=== Section Start ===
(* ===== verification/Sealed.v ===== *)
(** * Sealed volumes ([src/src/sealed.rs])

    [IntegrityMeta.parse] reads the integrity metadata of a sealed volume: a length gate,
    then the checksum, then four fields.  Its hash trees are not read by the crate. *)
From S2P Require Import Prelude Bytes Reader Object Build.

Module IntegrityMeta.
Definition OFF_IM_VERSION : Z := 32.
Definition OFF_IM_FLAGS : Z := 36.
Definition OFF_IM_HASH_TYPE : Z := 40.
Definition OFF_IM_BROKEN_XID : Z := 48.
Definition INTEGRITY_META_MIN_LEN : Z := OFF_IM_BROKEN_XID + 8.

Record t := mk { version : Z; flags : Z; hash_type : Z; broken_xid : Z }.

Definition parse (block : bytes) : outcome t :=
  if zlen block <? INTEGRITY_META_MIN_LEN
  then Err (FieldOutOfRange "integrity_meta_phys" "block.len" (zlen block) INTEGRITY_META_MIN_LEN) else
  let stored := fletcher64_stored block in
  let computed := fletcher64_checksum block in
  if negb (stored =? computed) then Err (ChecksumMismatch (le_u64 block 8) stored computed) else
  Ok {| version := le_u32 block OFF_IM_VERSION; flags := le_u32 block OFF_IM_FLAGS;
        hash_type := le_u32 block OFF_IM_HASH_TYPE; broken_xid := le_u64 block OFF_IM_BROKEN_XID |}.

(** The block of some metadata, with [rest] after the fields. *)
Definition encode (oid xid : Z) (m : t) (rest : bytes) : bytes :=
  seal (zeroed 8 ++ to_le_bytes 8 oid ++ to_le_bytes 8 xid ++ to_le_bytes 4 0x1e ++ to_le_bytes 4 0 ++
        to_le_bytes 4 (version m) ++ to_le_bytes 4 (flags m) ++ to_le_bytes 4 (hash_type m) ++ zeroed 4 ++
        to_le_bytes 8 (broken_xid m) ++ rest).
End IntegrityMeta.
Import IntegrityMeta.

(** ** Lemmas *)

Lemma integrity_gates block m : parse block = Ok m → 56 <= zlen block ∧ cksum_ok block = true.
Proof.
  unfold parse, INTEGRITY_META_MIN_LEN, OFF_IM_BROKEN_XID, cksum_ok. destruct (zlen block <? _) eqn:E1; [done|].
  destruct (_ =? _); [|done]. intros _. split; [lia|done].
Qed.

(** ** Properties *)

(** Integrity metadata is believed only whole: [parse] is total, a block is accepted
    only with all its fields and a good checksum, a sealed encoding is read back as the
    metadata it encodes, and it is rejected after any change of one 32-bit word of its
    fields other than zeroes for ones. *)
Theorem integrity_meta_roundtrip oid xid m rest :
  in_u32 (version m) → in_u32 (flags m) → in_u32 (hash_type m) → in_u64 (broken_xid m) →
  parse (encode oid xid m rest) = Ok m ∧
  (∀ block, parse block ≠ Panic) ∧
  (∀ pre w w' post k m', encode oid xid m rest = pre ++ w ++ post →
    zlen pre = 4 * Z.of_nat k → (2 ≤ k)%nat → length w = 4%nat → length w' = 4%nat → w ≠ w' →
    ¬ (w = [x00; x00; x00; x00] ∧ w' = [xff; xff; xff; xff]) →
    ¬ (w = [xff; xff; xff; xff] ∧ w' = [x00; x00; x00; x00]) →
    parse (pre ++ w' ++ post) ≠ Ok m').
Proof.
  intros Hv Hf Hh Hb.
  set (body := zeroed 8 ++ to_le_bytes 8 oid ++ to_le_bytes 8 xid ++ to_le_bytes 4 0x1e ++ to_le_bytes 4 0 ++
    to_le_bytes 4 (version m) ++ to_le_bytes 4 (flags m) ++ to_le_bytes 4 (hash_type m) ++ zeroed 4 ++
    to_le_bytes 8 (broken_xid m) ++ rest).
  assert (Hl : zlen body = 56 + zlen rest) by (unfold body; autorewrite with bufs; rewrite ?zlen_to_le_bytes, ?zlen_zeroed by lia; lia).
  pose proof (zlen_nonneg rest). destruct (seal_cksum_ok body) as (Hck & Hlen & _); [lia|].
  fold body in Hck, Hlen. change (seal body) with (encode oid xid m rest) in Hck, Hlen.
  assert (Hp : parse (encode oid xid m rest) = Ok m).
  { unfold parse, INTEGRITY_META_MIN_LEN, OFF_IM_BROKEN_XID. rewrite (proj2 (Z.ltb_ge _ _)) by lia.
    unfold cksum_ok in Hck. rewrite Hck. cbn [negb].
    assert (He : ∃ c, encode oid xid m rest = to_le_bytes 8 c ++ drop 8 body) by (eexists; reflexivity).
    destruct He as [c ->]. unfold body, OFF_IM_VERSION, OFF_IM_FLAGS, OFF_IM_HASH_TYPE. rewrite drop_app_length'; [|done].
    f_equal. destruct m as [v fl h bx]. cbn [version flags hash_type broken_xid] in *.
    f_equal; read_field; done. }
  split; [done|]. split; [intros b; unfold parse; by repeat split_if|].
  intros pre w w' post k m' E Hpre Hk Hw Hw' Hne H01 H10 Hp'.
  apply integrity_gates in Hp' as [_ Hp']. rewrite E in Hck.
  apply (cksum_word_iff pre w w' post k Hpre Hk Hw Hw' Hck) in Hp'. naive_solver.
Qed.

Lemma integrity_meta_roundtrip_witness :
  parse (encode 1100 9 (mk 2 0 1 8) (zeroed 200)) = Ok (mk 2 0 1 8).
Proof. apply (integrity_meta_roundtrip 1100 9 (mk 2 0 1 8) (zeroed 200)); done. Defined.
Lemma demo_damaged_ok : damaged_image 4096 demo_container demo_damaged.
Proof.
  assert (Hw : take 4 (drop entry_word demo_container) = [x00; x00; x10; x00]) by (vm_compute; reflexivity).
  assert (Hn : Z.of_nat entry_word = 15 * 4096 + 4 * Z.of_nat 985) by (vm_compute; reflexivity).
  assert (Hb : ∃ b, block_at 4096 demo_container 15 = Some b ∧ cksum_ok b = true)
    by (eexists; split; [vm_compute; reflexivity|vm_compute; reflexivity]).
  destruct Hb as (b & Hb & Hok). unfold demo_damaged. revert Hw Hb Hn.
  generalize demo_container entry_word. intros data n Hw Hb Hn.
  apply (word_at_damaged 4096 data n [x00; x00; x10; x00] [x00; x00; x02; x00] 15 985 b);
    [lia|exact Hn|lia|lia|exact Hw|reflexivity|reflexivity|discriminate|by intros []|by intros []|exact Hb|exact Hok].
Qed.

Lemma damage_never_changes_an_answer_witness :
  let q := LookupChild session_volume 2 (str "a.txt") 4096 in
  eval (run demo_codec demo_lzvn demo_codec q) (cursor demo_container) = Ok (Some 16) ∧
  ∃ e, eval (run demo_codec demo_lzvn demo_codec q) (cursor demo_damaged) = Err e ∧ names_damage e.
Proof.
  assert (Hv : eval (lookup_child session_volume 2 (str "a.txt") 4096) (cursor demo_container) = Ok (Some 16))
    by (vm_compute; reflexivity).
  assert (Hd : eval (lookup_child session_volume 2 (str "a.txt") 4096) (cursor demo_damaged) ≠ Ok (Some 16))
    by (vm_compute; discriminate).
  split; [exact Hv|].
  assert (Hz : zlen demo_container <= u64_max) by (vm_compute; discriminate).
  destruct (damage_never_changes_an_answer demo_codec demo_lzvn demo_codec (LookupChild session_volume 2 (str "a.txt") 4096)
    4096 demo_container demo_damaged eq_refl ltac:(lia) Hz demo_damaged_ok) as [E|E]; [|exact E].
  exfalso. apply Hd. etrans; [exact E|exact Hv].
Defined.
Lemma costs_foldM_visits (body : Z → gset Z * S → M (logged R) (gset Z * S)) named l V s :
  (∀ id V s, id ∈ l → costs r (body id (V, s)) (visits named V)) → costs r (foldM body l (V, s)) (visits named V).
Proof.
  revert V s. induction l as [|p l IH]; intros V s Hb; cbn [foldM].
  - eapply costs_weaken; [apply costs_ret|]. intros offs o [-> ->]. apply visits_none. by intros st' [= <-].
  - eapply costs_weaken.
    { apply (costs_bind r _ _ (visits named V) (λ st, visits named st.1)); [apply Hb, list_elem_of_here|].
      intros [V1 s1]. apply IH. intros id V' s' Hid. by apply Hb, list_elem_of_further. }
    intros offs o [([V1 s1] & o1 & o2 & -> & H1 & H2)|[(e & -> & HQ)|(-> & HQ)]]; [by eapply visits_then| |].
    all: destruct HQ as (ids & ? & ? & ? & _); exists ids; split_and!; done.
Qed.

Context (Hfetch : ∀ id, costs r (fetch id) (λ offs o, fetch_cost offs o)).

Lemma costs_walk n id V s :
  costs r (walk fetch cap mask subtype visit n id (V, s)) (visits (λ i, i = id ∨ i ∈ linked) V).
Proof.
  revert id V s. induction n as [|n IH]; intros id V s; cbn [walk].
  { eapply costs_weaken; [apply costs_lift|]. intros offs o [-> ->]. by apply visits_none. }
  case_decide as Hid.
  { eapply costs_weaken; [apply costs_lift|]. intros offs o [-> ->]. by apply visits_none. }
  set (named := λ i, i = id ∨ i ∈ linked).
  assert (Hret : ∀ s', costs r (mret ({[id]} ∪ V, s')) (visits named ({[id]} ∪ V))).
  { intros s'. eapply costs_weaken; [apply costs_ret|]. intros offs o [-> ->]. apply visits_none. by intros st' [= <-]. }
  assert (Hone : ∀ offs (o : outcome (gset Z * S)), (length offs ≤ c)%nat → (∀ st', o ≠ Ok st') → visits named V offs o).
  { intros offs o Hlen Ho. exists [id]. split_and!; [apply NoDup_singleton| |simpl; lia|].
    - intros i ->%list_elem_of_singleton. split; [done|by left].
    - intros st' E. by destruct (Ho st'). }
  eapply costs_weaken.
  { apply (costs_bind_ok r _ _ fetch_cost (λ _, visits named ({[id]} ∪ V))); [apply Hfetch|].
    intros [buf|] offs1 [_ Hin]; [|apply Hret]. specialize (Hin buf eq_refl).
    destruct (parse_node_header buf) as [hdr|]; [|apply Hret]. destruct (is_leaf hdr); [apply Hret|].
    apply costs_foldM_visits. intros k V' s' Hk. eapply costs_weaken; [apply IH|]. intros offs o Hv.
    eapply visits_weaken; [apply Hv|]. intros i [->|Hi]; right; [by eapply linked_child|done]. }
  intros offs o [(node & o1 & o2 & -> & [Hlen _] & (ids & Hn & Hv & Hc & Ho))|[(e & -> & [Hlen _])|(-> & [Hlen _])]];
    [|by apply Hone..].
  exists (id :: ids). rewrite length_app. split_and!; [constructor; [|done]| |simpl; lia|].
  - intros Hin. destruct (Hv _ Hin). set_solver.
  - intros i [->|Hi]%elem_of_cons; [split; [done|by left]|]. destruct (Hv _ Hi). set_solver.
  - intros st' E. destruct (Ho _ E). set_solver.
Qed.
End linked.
=== Section End ===
> Task prompt
Tally the lines in the records above that contain the string "LookupChild" and report only the tally.

> Result below
2